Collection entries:
(* ===== verification/CircularFacts.v ===== *)
(** * Circular store: what each operation does to the blocks

    [circ_slot d c n] is the abstract content of fragment [n]: the slot that
    [read_circular_fragment] looks at, when the block in place belongs to the
    circular and to that sequence number. *)

From stdpp Require Import base list list_numbers numbers option.
From S2P Require Import Prelude NorFlash BlockLayer BlockFacts BlockDev FlashDb CircularStore.

Section facts.
Context {D E : Type} (B : Z) `{!BlockDev B D E} `{!BlockDevLaws B D E}.
Context (c : Circular).
Abbreviation o := (circ_obj c).
Abbreviation fpb := (fragments_per_block B o).
Abbreviation dev_step := (flash_step dev_wf dev_healthy dev_blocks dev_block).
Abbreviation same := (dev_step nowhere).
Abbreviation at_block bid := (λ i, i = bid).

(** The block has the layout of this circular. *)
Definition own_layout (b : Block) : bool :=
  (obj_id o =? object_id (blk_hdr b)) && (obj_fragment_size o =? frag_size (blk_hdr b)).

(** The block is the one that stores fragment [n] now. *)
Definition owns (n : Z) (b : Block) : bool :=
  own_layout b && (n =? wrapping_add (first_frag_no (blk_hdr b)) (n mod fpb)).

Definition circ_slot (d : D) (n : Z) : option Slot :=
  b ← dev_block d (block_of B o n); if owns n b then slot_of b n else None.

▶ THE PROBLEM: Show every line of the data that includes the string "owns".

▶ ANSWER SPACE:
Definition owns (n : Z) (b : Block) : bool :=
  b ← dev_block d (block_of B o n); if owns n b then slot_of b n else None.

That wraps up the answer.